A paper, written by Secretary General Jose Ramon Albert of the National Statistical Coordination Board (NSCB), detailed the country's national income accounts that supported the perception that the benefits of the robust economy were enjoyed more by the rich than the poor.
The NSCB is a government agency under the National Economic and Development Authority (NEDA), the highest economic policy-making body of the government.
The paper confirmed that gap between the country's rich and poor is widening, with high-earning individuals enjoying significantly faster growth in incomes compared with people from the middle- and low-income classes.
Albert said that people from the high-income class, which account for between 15.1 and 15.9 percent of the country's population, enjoyed a 10.4 percent annual growth in income in 2011. The study used data covering 2010 and 2011.
In contrast, incomes of people in the middle-income segment grew by only 4.3 percent and incomes of those in the low-income group by 8.2 percent.

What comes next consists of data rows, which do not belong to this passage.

(** * wordpress-plugin-downloader: a shallow embedding

    The program enumerates the pages of the WordPress plugin registry,
    keeps the plugins whose install count and last update pass the
    thresholds, caches the kept records as JSON and downloads and unpacks
    the archive of each one.

    Conventions of the embedding.
    - Python values that come out of [response.json()] and [json.load]
      are values of type [json] (no floats: the records carry none of the
      program's decisions).
    - A [str] is a Rocq [string] holding its UTF-8 bytes; a file holds a
      [string] of bytes as well.
    - A Python exception is a constructor of [exn]; code that may raise
      returns a [result].
    - The platform is POSIX ([os.name <> 'nt']), so the two long-path
      branches of [download_and_extract_plugin] are dead and paths follow
      [PurePosixPath].
    - The file system is a tree without symbolic links or permissions;
      the [OSError]s that remain are the ones the tree itself produces
      (a file where a directory is needed and the reverse). *)

From stdpp Require Import gmap strings list fin_maps.
From Stdlib Require Import ZArith String Ascii Permutation DecimalString DecimalZ DecimalPos DecimalFacts.
Lemma process_create_shape (text description : string) :
  parse_command text
  = Ret (mkVoiceCommand "create" "task"
           (PyDict.update
              [("operation", "create"); ("description", description)]
              (_extract_parameters (normalized text) "create" description))
           (normalized text)) ->
  description <> "" ->
  forall St (task_manager : Store.t St) (s : St),
    ClaraTaskProcessor.process_voice_command task_manager text s
    = try_except
        (Store.create_task task_manager description
           (priority_of (normalized text)))
        (fun e => ret (ClaraTaskProcessor.apology e)) s.
Proof.
  intros Hp Hne St tm s.
  destruct (parsed_parameters "create" description (normalized text))
    as (Ho & Hd & Hprio).
  unfold ClaraTaskProcessor.process_voice_command, try_except, bind, lift.
  rewrite Hp. cbn [action entity].
  change (String.eqb "create" "unknown") with false.
  change (String.eqb "task" "task") with true. cbv iota.
  unfold ClaraTaskProcessor._process_task_command. cbn [parameters].
  rewrite Ho, Hd, Hprio.
  apply String.eqb_neq in Hne. rewrite Hne.
  reflexivity.
Qed.

Lemma create_a_task_to_normalized (d : string) :
  PyStr.lower ("create a task to " ++ d) = "create a task to " ++ d ->
  PyStr.strip d = d -> d <> "" ->
  normalized ("create a task to " ++ d) = "create a task to " ++ d.
Proof.
  intros Hl Hs Hne.
  destruct (strip_fixed_facts d Hs Hne) as (_ & Hc).
  unfold normalized. rewrite Hl.
  unfold PyStr.strip.
  change (PyStr.lstrip ("create a task to " ++ d))
    with ("create a task to " ++ d).
  now apply rstrip_app.
Qed.

Lemma create_a_task_to_parse (d : string) :
  PyStr.lower ("create a task to " ++ d) = "create a task to " ++ d ->
  PyStr.strip d = d -> d <> "" -> single_line d = true ->
  parse_command ("create a task to " ++ d)
  = Ret (mkVoiceCommand "create" "task"
           (PyDict.update
              [("operation", "create"); ("description", d)]
              (_extract_parameters ("create a task to " ++ d) "create" d))
           ("create a task to " ++ d)).
Proof.
  intros Hl Hs Hne Hd.
  destruct (strip_fixed_facts d Hs Hne) as (Hh & _).
  unfold parse_command. fold (normalized ("create a task to " ++ d)).
  rewrite (create_a_task_to_normalized d Hl Hs Hne).
  set (t := "create a task to " ++ d).
  change (scan_table task_patterns t t)
    with (match
            match re.search (nth 0 create_patterns (re.Lit "")) t with
            | Some m =>
                Some (command_of_match "create" t t
                        (nth 0 create_patterns (re.Lit "")) m)
            | None => scan_patterns "create" (tl create_patterns) t t
            end
          with
          | Some r => Some r
          | None => scan_table (tl task_patterns) t t
          end).
  unfold t at 1. rewrite (create_a_task_to_match d Hh Hd). fold t.
  unfold command_of_match.
  change (re.ngroups (nth 0 create_patterns (re.Lit ""))) with 1.
  cbn [Nat.leb re.group re.m_groups re.get_group Nat.eqb].
  now rewrite Hs.
Qed.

But Malacanang, the seat of the Philippine government, on Wednesday debunked the findings of one of its own agencies, saying that poverty is not widespread and the gap between the rich and poor in the country has not widened.
"I'm not sure if that's correct. There has been growth even in the lowest levels," Presidential Spokesman Edwin Lacierda said at a briefing, disputing the conclusion of an NSCB study.
Lacierda pointed to the continued increase in the income levels of Filipinos belonging to the middle class. "For instance, there's a growth (in income) of 8 percent in the lowest level; 4.3 percent in the middle income; and, from the high (income individuals), it is about 10 (percent). All those growths, if you notice, are above inflation rates. Inflation is 3. 2 (percent). There's real growth even in the low level," he said.
This was the second time that the Aquino administration questioned data from the NSCB, which are based on official statistics.
In April this year, President Aquino himself doubted the veracity of poverty statistics released by the NSCB that indicated that economic growth had hardly made a dent in poverty incidence in the country.
The NSCB reported that the poverty incidence stood at 27.9 percent in the first semester of 2012 - a level that was " practically unchanged" from the same period in 2009 (28.6 percent) and 2006 (28.8 percent).
Lacierda insisted that the Aquino administration was pursuing its"inclusive growth" policy but added that "it's not going to happen overnight."
Meanwhile, the Bangko Sentral ng Pilipinas, the country's central bank, announced Wednesday that foreign direct investments (FDIs) to the country reached a net inflow of $202 million for April, up 61 percent year-on-year.
The net inflow for April was a reversal from the $78 million in FDI capital that left the country the month before.
This brought the year-to-date level to a net inflow of $1.5 billion, roughly just slightly lower than the level in the same four-month period in 2012.